Мне сразу стали выдавать дополнительный паек. Но сами обязанности санитара были омерзительными. Я должен был выносить отходы жизнедеятельности людей как с нашего этажа, так и из женских камер, расположенных выше. В качестве инструмента мне выдали длинную палку и емкость в виде бочонка. Через пару дней заболел мой напарник, по-видимому не в силах вынести эти запахи, и я стал искать ему замену, обратившись с призывом к немцам, которых приглашал в добровольцы.

— Тут нужны только люди с сильным желудком, — честно предупреждал я.

— Я возьмусь, — вызвался истощенный берлинец.

Я посмотрел на него с ног до головы.

— Ты можешь рассчитывать на эту работу, если уверен, что сможешь спуститься вниз с женского этажа со своим грузом по оледеневшим железным ступеням во время зимы. Ты сам понимаешь, что случится, если ты поскользнешься.

— У меня все получится, вот увидишь, дай мне только попробовать.

Я дал ему попытку, и в тот же вечер мы сделали наш обход вдвоем.

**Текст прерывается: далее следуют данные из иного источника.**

(** The loop of [longest_row], with the final row; every round clears a bit of
    [newlines], so 128 are enough.  The counts are [u8].  The shifts are below
    the width: there is a newline. *)
Fixpoint longest_row_loop (fuel : nat) (chars newlines : Bitmap) (total_chars : nat)
    (row longest_row longest_row_chars : N) : nat * (N * N) :=
  let last_row :=
    let row_chars := wrap_N 8 (N.of_nat (count_ones chars)) in
    (total_chars + N.to_nat row_chars,
     if (longest_row_chars <? row_chars)%N then (row, row_chars) else (longest_row, longest_row_chars)) in
  match fuel with
  | O => last_row
  | S fuel =>
      if bool_decide (newlines = zero) then last_row
      else
        let newline_ix := trailing_zeros newlines in
        let mask := wrapping_sub (unbounded_shl one newline_ix) one in
        let row_chars := wrap_N 8 (N.of_nat (count_ones (Zmod.and chars mask))) in
        let longer := (longest_row_chars <? row_chars)%N in
        longest_row_loop fuel
          (unbounded_shr (unbounded_shr chars newline_ix) 1)
          (unbounded_shr (unbounded_shr newlines newline_ix) 1)
          (total_chars + N.to_nat row_chars + 1)
          (row + 1) (if longer then row else longest_row) (if longer then row_chars else longest_row_chars)
  end.
Definition longest_row (self : Chunk) : nat * (N * N) :=
  longest_row_loop MAX_BASE (chars self) (newlines self) 0 0 0 0.

Definition text_summary (self : Chunk) : TextSummary :=
  let '(chars, (longest_row, longest_row_chars)) := longest_row self in
  mkTextSummary (len self) chars (len_utf16 self) (lines self) (first_line_chars self)
    (last_line_chars self) (last_line_len_utf16 self) longest_row longest_row_chars.

(** [Item for Chunk]. *)
#[export] Instance Chunk_Item : Item Chunk ChunkSummary () := λ self _, MkChunkSummary (text_summary self).

(** ** Coordinates *)

(** The mask of the bits below [offset as u32]. *)
Definition offset_mask (offset : nat) : Bitmap := wrapping_sub (unbounded_shl one (as_u32 offset)) one.

Definition offset_to_point (self : Chunk) (offset : nat) : Point :=
  let masked := Zmod.and (newlines self) (offset_mask offset) in
  let newline_ix := MAX_BASE - leading_zeros masked in
  Point_new (N.of_nat (count_ones masked)) (wrap_N 32 (N.of_nat (offset - newline_ix))).

(** [offset_range_for_row]; the row is at most the number of newlines. *)
Definition offset_range_for_row (self : Chunk) (row : N) : nat * nat :=
  let row_start := if (0 <? row)%N then nth_set_bit (newlines self) (N.to_nat row) + 1 else 0 in
  let row_len :=
    if bool_decide (row_start = MAX_BASE) then 0
    else trailing_zeros (unbounded_shr (newlines self) row_start) `min` (length (text self) - row_start) in
  (row_start, row_start + row_len).

Definition point_to_offset (self : Chunk) (point : Point) : nat :=
  if (row (lines self) <? row point)%N then len self
  else
    let '(start, end_) := offset_range_for_row self (row point) in
    if (N.of_nat (end_ - start) <? column point)%N then end_ else start + N.to_nat (column point).

Definition offset_to_offset_utf16 (self : Chunk) (offset : nat) : OffsetUtf16 :=
  MkOffsetUtf16 (N.of_nat (count_ones (Zmod.and (chars_utf16 self) (offset_mask offset)))).

Definition point_to_offset_utf16 (self : Chunk) (point : Point) : OffsetUtf16 :=
  if (row (lines self) <? row point)%N then len_utf16 self
  else offset_to_offset_utf16 self (point_to_offset self point).

Definition offset_utf16_to_offset (self : Chunk) (target : OffsetUtf16) : option nat :=
  if (offset16 target =? 0)%N then Some 0
  else
    let ix := nth_set_bit (chars_utf16 self) (N.to_nat (offset16 target)) + 1 in
    if bool_decide (ix = MAX_BASE) then Some MAX_BASE
    else
      rest ← usub (length (text self)) ix;
      Some (ix + trailing_zeros (unbounded_shr (chars_utf16 self) ix) `min` rest).

Definition offset_to_point_utf16 (self : Chunk) (offset : nat) : PointUtf16 :=
  let mask := saturating_shl_mask (as_u32 offset) in
  let masked := Zmod.and (newlines self) mask in
  let newline_ix := MAX_BASE - leading_zeros masked in
  let column :=
    if bool_decide (newline_ix = MAX_BASE) then 0
    else count_ones (unbounded_shr (Zmod.and (chars_utf16 self) mask) newline_ix) in
  mkPointUtf16 (N.of_nat (count_ones masked)) (N.of_nat column).

Definition point_to_point_utf16 (self : Chunk) (point : Point) : PointUtf16 :=
  offset_to_point_utf16 self (point_to_offset self point).

(** [while !text.is_char_boundary(offset) { offset -= 1 }], and upwards. *)
Fixpoint back_to_boundary (s : list Z) (offset : nat) : option nat :=
  if Utf8.is_char_boundary s offset then Some offset
  else match offset with O => None | S offset => back_to_boundary s offset end.
Fixpoint on_to_boundary (fuel : nat) (s : list Z) (offset : nat) : option nat :=
  if Utf8.is_char_boundary s offset then Some offset
  else match fuel with O => None | S fuel => on_to_boundary fuel s (S offset) end.
Definition step_to_boundary (bias : Bias) (s : list Z) (offset : nat) : option nat :=
  match bias with
  | Left => back_to_boundary s offset
  | Right => on_to_boundary (length s) s offset
  end.

(** With [clip] or not, the release build returns the same. *)
Definition point_utf16_to_offset (self : Chunk) (point : PointUtf16) (clip : bool) : option nat :=
  if (row (lines self) <? row16 point)%N then Some (len self)
  else
    let '(start, end_) := offset_range_for_row self (row16 point) in
    line ← slice self start end_;
    if (last_line_len_utf16 line <? column16 point)%N then Some end_
    else if (0 <? column16 point)%N
    then
      offset ← offset_utf16_to_offset line (MkOffsetUtf16 (column16 point));
      back_to_boundary (text self) (start + offset)
    else Some start.

Definition unclipped_point_utf16_to_point (self : Chunk) (point : PointUtf16) : option Point :=
  let max_point := lines self in
  if (row max_point <? row16 point)%N then Some max_point
  else
    let '(start, end_) := offset_range_for_row self (row16 point) in
    line ← slice self start end_;
    if (column16 point =? 0)%N then Some (Point_new (row16 point) 0)
    else if (wrap_N 32 (offset16 (len_utf16 line)) <=? column16 point)%N
    then Some (Point_new (row16 point) (wrap_N 32 (N.of_nat (len line))))
    else
      offset ← offset_utf16_to_offset line (MkOffsetUtf16 (column16 point));
      column ← back_to_boundary (text line) offset;
      Some (Point_new (row16 point) (wrap_N 32 (N.of_nat column))).
(** The eight-byte groups of [Chunk::new] are one bitmap over the text. *)
Lemma mark_bytes_marks p s : length s ≤ MAX_BASE → marks (map p s) (mark_bytes p s).
Proof.
  intros Hs. split; [by rewrite length_map|]. intros i. unfold testbit, mark_bytes, from_le_bytes.
  destruct (decide (i < MAX_BASE)) as [Hi|Hi].
  - rewrite Zmod.unsigned_of_Z, Z.mod_pow2_bits_low by (unfold MAX_BASE in *; lia).
    rewrite <- (nat_N_Z i), Z.testbit_of_N. by apply testbit_le_bytes.
  - rewrite lookup_ge_None_2 by (rewrite length_map; lia).
    apply (testbit_high (Zmod.of_Z _ _)). lia.
Qed.

(** ** UTF-16 units *)

Lemma length_units_from carry s : length (units_from carry s) = length s.
Proof. revert carry. induction s as [|b s IH]; intros carry; cbn; [done|]. by rewrite IH. Qed.

Lemma lookup_units_from carry s i :
  units_from carry s !! i =
  b ← s !! i; Some (is_utf8_char_boundary b ||
    match i with O => carry | S j => match s !! j with Some b => (240 <=? b)%Z | None => false end end).
Proof.
  revert carry i. induction s as [|b s IH]; intros carry i; [done|].
  destruct i as [|i]; [done|]. cbn. rewrite IH. by destruct i.
Qed.

(** A first byte of four is not the last byte. *)
Lemma lead_not_last s i b : str_ok s → s !! i = Some b → (240 ≤ b)%Z → S i < length s.
Proof.
  intros (cs&Hcs&->). revert i. induction Hcs as [|c cs Hc Hcs IH]; intros i Hi Hb; [done|].
  cbn [bytes_of flat_map] in *. fold (bytes_of cs) in *. rewrite length_app.
  destruct (decide (i < length (encode_utf8 c))) as [Hlt|Hge].
  - rewrite lookup_app_l in Hi by done. destruct (encode_shape c Hc) as (b0&bs&E&(_&_&H4&_)&Hbs&Hlen).
    destruct i as [|i].
    + rewrite E in Hi. cbn in Hi. simplify_eq. assert (Hc4 : (0x10000 ≤ c)%Z) by by apply H4.
      rewrite Hlen. unfold len_utf8. rewrite !(proj2 (Z.ltb_ge c _)) by lia. lia.
    + exfalso. rewrite E in Hi. cbn in Hi. rewrite Forall_lookup in Hbs. specialize (Hbs _ _ Hi).
      unfold is_tail in Hbs. lia.
  - rewrite lookup_app_r in Hi by lia. apply IH in Hi; [lia|done].
Qed.

Lemma boundary_carry s b0 : Utf8.is_char_boundary s 0 = true → units_from b0 s = units_from false s.
Proof.
  destruct s as [|b s]; [done|]. unfold Utf8.is_char_boundary. cbn. rewrite bool_decide_eq_false_2 by lia. by intros [= ->].
Qed.

Lemma units_from_app carry a b : units_from carry (a ++ b) = units_from carry a ++
  units_from (match last a with Some x => (240 <=? x)%Z | None => carry end) b.
Proof.
  revert carry. induction a as [|x a IH]; intros carry; [done|]. cbn [app units_from]. f_equal.
  rewrite IH. destruct a as [|y a]; [done|]. rewrite last_cons_cons.
  destruct (last (y :: a)) eqn:E; [done|]. by apply last_None in E.
Qed.

Lemma unit_bits_app a b : str_ok b → unit_bits (a ++ b) = unit_bits a ++ unit_bits b.
Proof. intros Hb. unfold unit_bits. by rewrite units_from_app, (boundary_carry b) by by apply boundary_0. Qed.

Lemma chars_utf16_marks s :
  str_ok s → length s ≤ MAX_BASE →
  marks (unit_bits s)
    (Zmod.or (unbounded_shl (mark_bytes (λ b, b >=? 240)%Z s) 1) (mark_bytes is_utf8_char_boundary s)).
Proof.
  intros Hs Hl. destruct (mark_bytes_marks (λ b, b >=? 240)%Z s Hl) as [_ H4].
  destruct (mark_bytes_marks is_utf8_char_boundary s Hl) as [_ Hc].
  split; [by unfold unit_bits; rewrite length_units_from|]. intros i.
  rewrite testbit_or, testbit_shl, H4, Hc. unfold unit_bits. rewrite lookup_units_from.
  change (map ?f s) with (f <$> s). rewrite !list_lookup_fmap.
  destruct (s !! i) as [b|] eqn:Ei; cbn.
  - apply lookup_lt_Some in Ei. destruct i as [|i]; [by rewrite orb_false_r|].
    rewrite bool_decide_eq_true_2 by lia. replace (S i - 1) with i by lia.
    rewrite orb_comm. f_equal. destruct (s !! i); cbn; [|done]. by rewrite Z.geb_leb.
  - rewrite orb_false_r. destruct i as [|i]; [done|]. replace (S i - 1) with i by lia.
    destruct (s !! i) as [b|] eqn:E; cbn; [|by rewrite andb_false_r].
    destruct (Z.geb_spec b 240) as [Hb|Hb]; [|by rewrite andb_false_r].
    apply (lead_not_last s i b Hs) in E; [|lia]. apply lookup_ge_None in Ei. lia.
Qed.

(** ** Building chunks *)

Lemma as_u32_id n : n ≤ 2 * MAX_BASE → as_u32 n = n.
Proof. intros Hn. unfold as_u32. rewrite wrap_N_id; [apply Nat2N.id|]. unfold fits, MAX_BASE in *. lia. Qed.

Lemma array_string_fits s : length s ≤ MAX_BASE → array_string s = Some s.
Proof. intros. unfold array_string. by rewrite bool_decide_eq_true_2. Qed.

Lemma shl_lt x k : k < MAX_BASE → shl x k = Some (unbounded_shl x k).
Proof. intros. unfold shl. by rewrite bool_decide_eq_true_2. Qed.

Lemma shr_lt x k : k < MAX_BASE → shr x k = Some (unbounded_shr x k).
Proof. intros. unfold shr. by rewrite bool_decide_eq_true_2. Qed.

Lemma new_of s : str_ok s → length s ≤ MAX_BASE → ∃ c, new s = Some c ∧ chunk_of s c.
Proof.
  intros Hs Hl. unfold new. rewrite array_string_fits by done. eexists. split; [reflexivity|].
  split; cbn; (done || (by apply mark_bytes_marks) || (by apply chars_utf16_marks)).
Qed.

(** A chunk is what [Chunk::new] makes of its text. *)
Lemma chunk_of_new s c : chunk_of s c → new s = Some c.
Proof.
  intros Hc. destruct (new_of s) as (c'&E&Hc'); [apply Hc..|]. rewrite E. f_equal. by apply (chunk_of_inj s).
Qed.

Lemma is_empty_of s c : chunk_of s c → is_empty c = bool_decide (s = []).
Proof.
  intros Hc. unfold is_empty. rewrite (chunk_text _ _ Hc). apply bool_decide_ext.
  split; [apply nil_length_inv|by intros ->].
Qed.

(** The bitmaps of a concatenation. *)
Lemma chunk_of_join a b c d s :
  chunk_of a c → chunk_of b d → length a + length b ≤ MAX_BASE → s = a ++ b →
  chunk_of s (mkChunk (Zmod.or (chars c) (unbounded_shl (chars d) (length a)))
    (Zmod.or (chars_utf16 c) (unbounded_shl (chars_utf16 d) (length a)))
    (Zmod.or (newlines c) (unbounded_shl (newlines d) (length a)))
    (Zmod.or (tabs c) (unbounded_shl (tabs d) (length a))) s).
Proof.
  intros [_ Ha _ Hc Hu Hn Ht] [_ Hb _ Hc' Hu' Hn' Ht'] Hl ->.
  assert (Ejoin : ∀ (f : Z → bool) x y, marks (map f a) x → marks (map f b) y →
    marks (map f (a ++ b)) (Zmod.or x (unbounded_shl y (length a)))).
  { intros f x y Hx Hy. rewrite map_app, <- (length_map f a). apply marks_or_shl; [done..|]. by rewrite !length_map. }
  split; cbn; [done|by apply str_ok_app|by rewrite length_app|by apply Ejoin| |by apply Ejoin|by apply Ejoin].
  rewrite unit_bits_app by done. rewrite <- (length_units_from false a).
  apply marks_or_shl; [done..|]. by unfold unit_bits; rewrite !length_units_from.
Qed.

Lemma append_of a b c d :
  chunk_of a c → chunk_of b d → length a + length b ≤ MAX_BASE →
  ∃ e, append c d = Some e ∧ chunk_of (a ++ b) e.
Proof.
  intros Ha Hb Hl. unfold append. rewrite (is_empty_of b d Hb). case_bool_decide as Hne.
  { subst b. exists c. by rewrite app_nil_r. }
  assert (length b ≠ 0) by by intros ?%nil_length_inv.
  rewrite (chunk_text _ _ Ha), (chunk_text _ _ Hb), !shl_lt by lia. cbn.
  rewrite array_string_fits by by rewrite length_app. cbn. eexists. split; [reflexivity|].
  by apply (chunk_of_join a b).
Qed.

Lemma prepend_of a b c d :
  chunk_of a c → chunk_of b d → length a + length b ≤ MAX_BASE →
  ∃ e, prepend d c = Some e ∧ chunk_of (a ++ b) e.
Proof.
  intros Ha Hb Hl. unfold prepend. rewrite (is_empty_of a c Ha), (is_empty_of b d Hb).
  case_bool_decide as Hna; [by subst a; exists d|]. case_bool_decide as Hnb.
  { subst b. rewrite (chunk_text _ _ Ha), app_nil_r. apply new_of; apply Ha. }
  assert (length b ≠ 0) by by intros ?%nil_length_inv.
  rewrite (chunk_text _ _ Ha), (chunk_text _ _ Hb), !shl_lt by lia. cbn.
  rewrite array_string_fits by by rewrite length_app. cbn. eexists. split; [reflexivity|].
  by apply (chunk_of_join a b).
Qed.

Lemma push_str_of a b c :
  chunk_of a c → str_ok b → length a + length b ≤ MAX_BASE →
  ∃ e, push_str c b = Some e ∧ chunk_of (a ++ b) e.
Proof.
  intros Ha Hb Hl. unfold push_str. destruct (new_of b) as (d&E&Hd); [done|lia|]. rewrite E. cbn.
  by apply append_of.
Qed.

Lemma prepend_str_of a b d :
  str_ok a → chunk_of b d → length a + length b ≤ MAX_BASE →
  ∃ e, prepend_str d a = Some e ∧ chunk_of (a ++ b) e.
Proof.
  intros Ha Hb Hl. unfold prepend_str. destruct (new_of a) as (c&E&Hc); [done|lia|]. rewrite E. cbn.
  by apply prepend_of.
Qed.

(** ** Boundaries *)

Lemma is_char_boundary_of s c o :
  chunk_of s c → o ≤ 2 * MAX_BASE → is_char_boundary c o = Utf8.is_char_boundary s o.
Proof.
  intros Hc Ho. unfold is_char_boundary, Utf8.is_char_boundary. rewrite as_u32_id by done.
  rewrite (chunk_text _ _ Hc), orb_comm. f_equal. destruct (chunk_chars _ _ Hc) as [_ Hm].
  assert (E : bool_decide (Zmod.and (unbounded_shl one o) (chars c) ≠ zero) = testbit (chars c) o).
  { apply eq_true_iff_eq. rewrite bool_decide_eq_true, nonzero_bit. split.
    - intros (i&_&Hi). rewrite testbit_and, testbit_shl, testbit_one in Hi.
      apply andb_true_iff in Hi as [[H1 H2]%andb_true_iff Hi].
      apply bool_decide_eq_true in H1, H2. by replace o with i by lia.
    - intros Hi. assert (Hlt : o < MAX_BASE).
      { destruct (decide (o < MAX_BASE)); [done|]. by rewrite testbit_high in Hi by lia. }
      exists o. split; [done|]. rewrite testbit_and, testbit_shl, testbit_one, Hi, Nat.sub_diag.
      by rewrite !bool_decide_eq_true_2 by lia. }
  rewrite E, Hm. unfold char_bits. change (map ?f s) with (f <$> s). rewrite list_lookup_fmap.
  by destruct (s !! o).
Qed.

(** ** Cutting chunks *)

Lemma unit_bits_cut s o :
  str_ok s → Utf8.is_char_boundary s o = true →
  take o (unit_bits s) = unit_bits (take o s) ∧ drop o (unit_bits s) = unit_bits (drop o s).
Proof.
  intros Hs Ho. destruct (str_ok_boundary s o Hs Ho) as (_&Hd&Hl).
  assert (E : length (unit_bits (take o s)) = o) by (unfold unit_bits; rewrite length_units_from, length_take; lia).
  assert (Es : unit_bits s = unit_bits (take o s) ++ unit_bits (drop o s))
    by by rewrite <- unit_bits_app, take_drop by done.
  rewrite Es. by rewrite take_app_length', drop_app_length' by done.
Qed.

Lemma chunk_of_take s c o :
  chunk_of s c → Utf8.is_char_boundary s o = true →
  let mask := wrapping_sub (unbounded_shl one o) one in
  chunk_of (take o s) (mkChunk (Zmod.and (chars c) mask) (Zmod.and (chars_utf16 c) mask)
    (Zmod.and (newlines c) mask) (Zmod.and (tabs c) mask) (take o s)).
Proof.
  intros [_ Hs Hl Hc Hu Hn Ht] Ho. destruct (str_ok_boundary s o Hs Ho) as (Hts&_&_).
  split; cbn; [done..|rewrite length_take; lia| | | |].
  2: destruct (unit_bits_cut s o Hs Ho) as [<- _]; by apply marks_mask.
  all: unfold char_bits, newline_bits, tab_bits; rewrite <- firstn_map; by apply marks_mask.
Qed.

Lemma chunk_of_drop s c o :
  chunk_of s c → Utf8.is_char_boundary s o = true →
  chunk_of (drop o s) (mkChunk (unbounded_shr (chars c) o) (unbounded_shr (chars_utf16 c) o)
    (unbounded_shr (newlines c) o) (unbounded_shr (tabs c) o) (drop o s)).
Proof.
  intros [_ Hs Hl Hc Hu Hn Ht] Ho. destruct (str_ok_boundary s o Hs Ho) as (_&Hds&_).
  split; cbn; [done..|rewrite length_drop; lia| | | |].
  2: destruct (unit_bits_cut s o Hs Ho) as [_ <-]; by apply marks_shr.
  all: unfold char_bits, newline_bits, tab_bits; rewrite <- skipn_map; by apply marks_shr.
Qed.

Lemma split_at_of s c mid :
  chunk_of s c → Utf8.is_char_boundary s mid = true →
  ∃ l r, split_at c mid = Some (l, r) ∧ chunk_of (take mid s) l ∧ chunk_of (drop mid s) r.
Proof.
  intros Hc Hm. destruct (str_ok_boundary s mid (chunk_str _ _ Hc) Hm) as (_&_&Hl).
  pose proof (chunk_length _ _ Hc). unfold split_at. case_bool_decide as E.
  - exists c, Chunk_default. rewrite take_ge, drop_ge by lia. split_and!; [done..|apply chunk_of_default].
  - rewrite !shl_lt, !shr_lt by lia. cbn. unfold Utf8.split_at. rewrite (chunk_text _ _ Hc), Hm. cbn.
    eexists _, _. split; [reflexivity|]. split; [by apply chunk_of_take|by apply chunk_of_drop].
Qed.

Lemma slice_of s c a b :
  chunk_of s c → Utf8.is_char_boundary s a = true → Utf8.is_char_boundary s b = true → a ≤ b →
  ∃ d, slice c a b = Some d ∧ chunk_of (take (b - a) (drop a s)) d.
Proof.
  intros Hc Ha Hb Hab. destruct (str_ok_boundary s a (chunk_str _ _ Hc) Ha) as (_&_&Hla).
  destruct (str_ok_boundary s b (chunk_str _ _ Hc) Hb) as (_&_&Hlb).
  pose proof (chunk_length _ _ Hc). unfold slice. case_bool_decide as E.
  - exists Chunk_default. rewrite drop_ge, take_nil by lia. split; [done|apply chunk_of_default].
  - rewrite !(is_char_boundary_of s c), Ha, Hb by (done || lia). rewrite !shr_lt, as_u32_id by lia. cbn.
    unfold str_slice. rewrite (chunk_text _ _ Hc), Ha, Hb, bool_decide_eq_true_2 by done. cbn.
    eexists. split; [reflexivity|]. rewrite take_drop_commute. replace (a + (b - a)) with b by lia.
    refine (chunk_of_drop _ _ a (chunk_of_take s c b Hc Hb) _).
    by rewrite boundary_take by (done || apply Hc || lia).
Qed.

Он так беспокоился по поводу лестницы, по которой было довольно тяжело идти даже в нормальной обуви, что не был готов к несчастью, которое все же постигло его. Он нес наполненный до краев бак, когда вдруг потерял опору и опрокинул на лестницу весь груз экскрементов. Никогда еще мне не приходилось видеть человека таким несчастным. Сбежались охранники, которые поливали его руганью, а он сидел чуть не плача, почти не обращая на них внимания, и несло от него, как от канализации. После этого берлинец стал моим полноправным напарником по кличке «господин навозник».

Команда санитаров была единственными людьми, которым разрешалось входить в женский барак, и я уже успел обзавестись несколькими новыми знакомыми среди его обитательниц из тех, с кем мы раньше проживали по соседству. Легко себе представить, что вскоре мы стали очень популярными среди дам, и нас везде принимали очень радушно — буквально с распростертыми объятиями. Но надзирательницы вскоре узнали, что после выполнения работы мы задерживаемся на полчасика в одной из камер, и начали проявлять свое любопытство по этому поводу. Тогда мы стали ставить одну из женщин на пост, откуда она должна была следить за приближением надзирательницы и предупреждать нас об этом. После появления охранницы нам приходилось возвращаться от легкого флирта к нашим емкостям с отходами. Как долго бы мы ни находились в камере, нас удавалось застать лишь за честным выполнением процедуры по переливанию отходов из емкости в камере в нашу бочку. Конечно, главная надзирательница что-то подозревала, но ей так и не удалось поймать нас на месте преступления.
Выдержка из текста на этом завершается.